--- GIVEN RECORDS ---

(* src/aarch64.rs:300-321, ARM64Instruction::emit *)
Definition shifted_word (class : Z) (s : ShiftedRegister) : Z :=
  parts [ low 5 s.(sr_dest); shl (low 5 s.(sr_src1)) 5; shl (low 5 s.(sr_src2)) 16; shl (low 6 s.(sr_imm6)) 10;
    shl (low 1 s.(sr_n)) 21; shl (shift_code s.(sr_shift_type)) 22; shl (low 2 s.(sr_opcode)) 29; shl class 24; shl (sf s.(sr_size)) 31 ].

(* src/aarch64.rs:322-337, ARM64Instruction::emit *)
Definition processing_word (one_source : bool) (s : DataProcessing) : Z :=
  parts [ low 5 s.(dp_dest); shl (low 5 s.(dp_src1)) 5; shl (low 5 s.(dp_src2)) 16; shl (low 6 s.(dp_opcode)) 10;
    if one_source then shl 1 30 else 0; shl 0xd6 21; shl (sf s.(dp_size)) 31 ].

(* src/aarch64.rs:338-353, ARM64Instruction::emit *)
Definition processing3_word (s : DataProcessing) : Z :=
  parts [ low 5 s.(dp_dest); shl (low 5 s.(dp_src1)) 5; shl (low 5 s.(dp_src2)) 16; shl (low 5 s.(dp_src3)) 10;
    shl (low 3 s.(dp_opcode)) 21; shl (low 1 s.(dp_o0)) 15; shl 0x1b 24; shl (sf s.(dp_size)) 31 ].

(* src/aarch64.rs:354-373, ARM64Instruction::emit *)
Definition add_sub_word (s : AddSubImmediate) : Z :=
  parts [ low 5 s.(as_dest); shl (low 5 s.(as_src)) 5; shl (low 12 s.(as_imm12)) 10; shl s.(as_shift_mode) 22;
    shl (low 1 s.(as_sets_flags)) 29; shl (low 1 s.(as_opcode)) 30; shl 0x11 24; shl (sf s.(as_size)) 31 ].

(* src/aarch64.rs:374-394, ARM64Instruction::emit *)
Definition logical_word (class : Z) (s : LogicalImmediate) : Z :=
  parts [ low 5 s.(li_dest); shl (low 5 s.(li_src)) 5; shl (low 6 s.(li_imms)) 10; shl (low 6 s.(li_immr)) 16;
    shl (low 1 s.(li_n)) 22; shl (low 2 s.(li_opcode)) 29; shl class 23; shl (sf s.(li_size)) 31 ].

(* src/aarch64.rs:395-412, ARM64Instruction::emit *)
Definition wide_word (s : WideImmediate) : Z :=
  parts [ low 5 s.(wi_dest); shl s.(wi_imm16) 5; shl (low 2 s.(wi_hw)) 21; shl (low 2 s.(wi_opcode)) 29; shl 0x25 23;
    shl (sf s.(wi_size)) 31 ].

(* src/aarch64.rs:413-417, ARM64Instruction::emit *)
Definition cond_branch_word (s : ConditionalBranchInsn) : Z :=
  parts [ low 4 s.(cb_cond); shl (low 19 (as_u32 s.(cb_imm19))) 5; shl 0x54 24 ].
(* src/aarch64.rs:418-421, ARM64Instruction::emit *)
Definition branch_word (s : Imm26Insn) : Z := parts [ low 26 (as_u32 s.(br_imm26)); shl s.(br_opcode) 26 ].
(* src/aarch64.rs:422-425, ARM64Instruction::emit *)
Definition blr_word (s : BLRInsn) : Z := parts [ 0xd63f0000; shl (low 5 s.(blr_target)) 5 ].

(** The memory operand: mode, offset or index, and opcode. *)
(* src/aarch64.rs:432-485, ARM64Instruction::emit *)
Definition operand_word (is_load : bool) (mem : ARM64MemoryOperand) : Z :=
  match mem with
  | OffsetPreIndex imm9 => parts [ shl 3 10; shl (low 9 imm9) 12; shl (if is_load then 0x1c2 else 0x1c0) 21 ]
  | OffsetPostIndex imm9 => parts [ shl 1 10; shl (low 9 imm9) 12; shl (if is_load then 0x1c2 else 0x1c0) 21 ]
  | Offset imm9 => parts [ shl 0 10; shl (low 9 imm9) 12; shl (if is_load then 0x1c2 else 0x1c0) 21 ]
  | OffsetScaled imm12 => parts [ shl 0 10; shl (low 12 imm12) 10; shl (if is_load then 0xe5 else 0xe4) 22 ]
  | OffsetIndexShift idx_reg should_shift =>
      parts [ shl 2 10; if should_shift then shl 1 12 else 0; shl 3 13; shl (low 5 idx_reg) 16;
        shl (if is_load then 0x1c3 else 0x1c1) 21 ]
  end.

(* src/aarch64.rs:429-496, ARM64Instruction::emit *)
Definition load_store_word (is_load : bool) (s : LoadStore) : Exec EbpfError Z :=
  let! size := match s.(ls_size) with S64 => Ret 3 | S32 => Ret 2 | S16 => Ret 1 | S8 => Ret 0 | S0 => Panic DebugAssertFailed end in
  Ret (parts [ low 5 s.(ls_data); shl (low 5 s.(ls_base)) 5; operand_word is_load s.(ls_mem); shl size 30 ]).

(* src/aarch64.rs:296-500, ARM64Instruction::emit *)
Definition arm_word (self : ARM64Instruction) : Exec EbpfError Z :=
  match self with
  | LogicalRegister s => Ret (shifted_word 0xa s)
  | AddSubRegister s => Ret (shifted_word 0xb s)
  | DataProcessing2Src s => Ret (processing_word false s)
  | DataProcessing1Src s => Ret (processing_word true s)
  | DataProcessing3Src s => Ret (processing3_word s)
  | AddSubImm s => Ret (add_sub_word s)
  | LogicalImm s => Ret (logical_word 0x24 s)
  | BitfieldImm s => Ret (logical_word 0x26 s)
  | MovWideImm s => Ret (wide_word s)
  | ConditionalBranch s => Ret (cond_branch_word s)
  | BranchImm26 s => Ret (branch_word s)
  | BLR s => Ret (blr_word s)
  | RET => Ret 0xd65f03c0
  | Load s => load_store_word true s
  | Store s => load_store_word false s
  end.

(** The word goes to the text section of the compiler, little-endian. *)
(* src/aarch64.rs:296-500, ARM64Instruction::emit *)
Definition arm_emit `{Rnd : Rand} (self : ARM64Instruction) : Jit unit :=
  let* ins := j_lift (arm_word self) in
  emit (le_bytes 4 ins).

(** * Constructors *)

Section Constructors.
Context (size : OperandSize).

(* src/aarch64.rs:504-515, ARM64Instruction::mov *)
Definition mov (source destination : Z) : ARM64Instruction :=
  LogicalRegister (mkShifted size 1 0 LSL destination SP_XZR source 0).
(* src/aarch64.rs:518-528, ARM64Instruction::orr *)
Definition orr (source destination : Z) : ARM64Instruction :=
  LogicalRegister (mkShifted size 1 0 LSL destination destination source 0).
(* src/aarch64.rs:531-541, ARM64Instruction::and *)
Definition and (src1 src2 destination : Z) : ARM64Instruction :=
  LogicalRegister (mkShifted size 0 0 LSL destination src1 src2 0).
(* src/aarch64.rs:544-554, ARM64Instruction::eor *)
Definition eor (source destination : Z) : ARM64Instruction :=
  LogicalRegister (mkShifted size 2 0 LSL destination destination source 0).
(* src/aarch64.rs:557-567, ARM64Instruction::tst *)
Definition tst (source destination : Z) : ARM64Instruction :=
  LogicalRegister (mkShifted size 3 0 LSL SP_XZR destination source 0).
(* src/aarch64.rs:570-580, ARM64Instruction::tst_imm *)
Definition tst_imm (source : Z) (imm : ARM64BitwiseImm) : ARM64Instruction :=
  LogicalImm {| li_size := S64; li_opcode := 3; li_n := imm.(bi_n); li_immr := imm.(bi_immr); li_imms := imm.(bi_imms);
    li_dest := SP_XZR; li_src := source |}.
(* src/aarch64.rs:589-599, ARM64Instruction::add *)
Definition add (src1 src2 destination : Z) : ARM64Instruction :=
  AddSubRegister (mkShifted size 0 0 LSL destination src1 src2 0).
(* src/aarch64.rs:602-612, ARM64Instruction::add_imm *)
Definition add_imm (src imm12 destination : Z) : Exec EbpfError ARM64Instruction :=
  if negb (imm12 <? 2 ^ 12) then Panic DebugAssertFailed
  else Ret (AddSubImm (mkAddSub size 0 0 0 destination src imm12)).
(* src/aarch64.rs:616-626, ARM64Instruction::sub *)
Definition sub (src1 src2 destination : Z) : ARM64Instruction :=
  AddSubRegister (mkShifted size 2 0 LSL destination src1 src2 0).
(* src/aarch64.rs:629-639, ARM64Instruction::sub_imm *)
Definition sub_imm (src imm12 destination : Z) : Exec EbpfError ARM64Instruction :=
  if negb (imm12 <? 2 ^ 12) then Panic DebugAssertFailed
  else Ret (AddSubImm (mkAddSub size 1 0 0 destination src imm12)).
(* src/aarch64.rs:643-653, ARM64Instruction::cmp *)
Definition cmp (source destination : Z) : ARM64Instruction :=
  AddSubRegister (mkShifted size 3 0 LSL SP_XZR destination source 0).
(* src/aarch64.rs:656-667, ARM64Instruction::cmp_imm *)
Definition cmp_imm (src imm12 : Z) : Exec EbpfError ARM64Instruction :=
  if negb (imm12 <? 2 ^ 12) then Panic DebugAssertFailed
  else Ret (AddSubImm (mkAddSub size 1 1 0 SP_XZR src imm12)).
(* src/aarch64.rs:753-762, ARM64Instruction::lsl_reg *)
Definition lsl_reg (src shift destination : Z) : ARM64Instruction :=
  DataProcessing2Src (mkProcessing size 8 destination src shift 0 0).
(* src/aarch64.rs:779-788, ARM64Instruction::lsr_reg *)
Definition lsr_reg (src shift destination : Z) : ARM64Instruction :=
  DataProcessing2Src (mkProcessing size 9 destination src shift 0 0).
(* src/aarch64.rs:791-800, ARM64Instruction::asr_reg *)
Definition asr_reg (src shift destination : Z) : ARM64Instruction :=
  DataProcessing2Src (mkProcessing size 0xa destination src shift 0 0).
(* src/aarch64.rs:803-817, ARM64Instruction::rev *)
Definition rev (src destination : Z) : Exec EbpfError ARM64Instruction :=
  let! opcode := match size with S16 => Ret 1 | S32 => Ret 2 | S64 => Ret 3 | _ => Panic DebugAssertFailed end in
  Ret (DataProcessing1Src (mkProcessing size opcode destination src 0 0 0)).
(* src/aarch64.rs:885-895, ARM64Instruction::mvn *)
Definition mvn (source destination : Z) : ARM64Instruction :=
  LogicalRegister (mkShifted size 1 1 LSL destination SP_XZR source 0).

(** Accesses that write the base register back must not use it for the data. *)
(* src/aarch64.rs:899-915, ARM64Instruction::load *)
Definition load (source : Z) (indirect : ARM64MemoryOperand) (data : Z) : Exec EbpfError ARM64Instruction :=
  if bool_decide (size = S0) then Panic DebugAssertFailed
  else
    let! _ := match indirect with
              | OffsetPreIndex _ | OffsetPostIndex _ => if source =? data then Panic DebugAssertFailed else Ret tt
              | _ => Ret tt
              end in
    Ret (Load (mkLoadStore size data source indirect)).
(* src/aarch64.rs:918-934, ARM64Instruction::store *)
Definition store (data source : Z) (indirect : ARM64MemoryOperand) : Exec EbpfError ARM64Instruction :=
  if bool_decide (size = S0) then Panic DebugAssertFailed
  else
    let! _ := match indirect with
              | OffsetPreIndex _ | OffsetPostIndex _ => if source =? data then Panic DebugAssertFailed else Ret tt
              | _ => Ret tt
              end in
    Ret (Store (mkLoadStore size data source indirect)).

(* src/aarch64.rs:966-976, ARM64Instruction::madd *)
Definition madd (src1 src2 src3 destination : Z) : ARM64Instruction :=
  DataProcessing3Src (mkProcessing size 0 destination src1 src2 src3 0).
(* src/aarch64.rs:980-990, ARM64Instruction::msub *)
Definition msub (src1 src2 src3 destination : Z) : ARM64Instruction :=
  DataProcessing3Src (mkProcessing size 0 destination src1 src2 src3 1).
(* src/aarch64.rs:993-1002, ARM64Instruction::udiv *)
Definition udiv (src1 src2 destination : Z) : ARM64Instruction :=
  DataProcessing2Src (mkProcessing size 2 destination src1 src2 0 0).
(* src/aarch64.rs:1005-1014, ARM64Instruction::sdiv *)
Definition sdiv (src1 src2 destination : Z) : ARM64Instruction :=
  DataProcessing2Src (mkProcessing size 3 destination src1 src2 0 0).
End Constructors.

---

Extract from the records above the lines from the one containing "Definition tst_imm (source" to the one containing "(* src/aarch64.rs:629-639, ARM64Instruction::sub_imm", both lines included, exactly as they appear and with nothing else.

**TASK RESULT**
Definition tst_imm (source : Z) (imm : ARM64BitwiseImm) : ARM64Instruction :=
  LogicalImm {| li_size := S64; li_opcode := 3; li_n := imm.(bi_n); li_immr := imm.(bi_immr); li_imms := imm.(bi_imms);
    li_dest := SP_XZR; li_src := source |}.
(* src/aarch64.rs:589-599, ARM64Instruction::add *)
Definition add (src1 src2 destination : Z) : ARM64Instruction :=
  AddSubRegister (mkShifted size 0 0 LSL destination src1 src2 0).
(* src/aarch64.rs:602-612, ARM64Instruction::add_imm *)
Definition add_imm (src imm12 destination : Z) : Exec EbpfError ARM64Instruction :=
  if negb (imm12 <? 2 ^ 12) then Panic DebugAssertFailed
  else Ret (AddSubImm (mkAddSub size 0 0 0 destination src imm12)).
(* src/aarch64.rs:616-626, ARM64Instruction::sub *)
Definition sub (src1 src2 destination : Z) : ARM64Instruction :=
  AddSubRegister (mkShifted size 2 0 LSL destination src1 src2 0).
(* src/aarch64.rs:629-639, ARM64Instruction::sub_imm *)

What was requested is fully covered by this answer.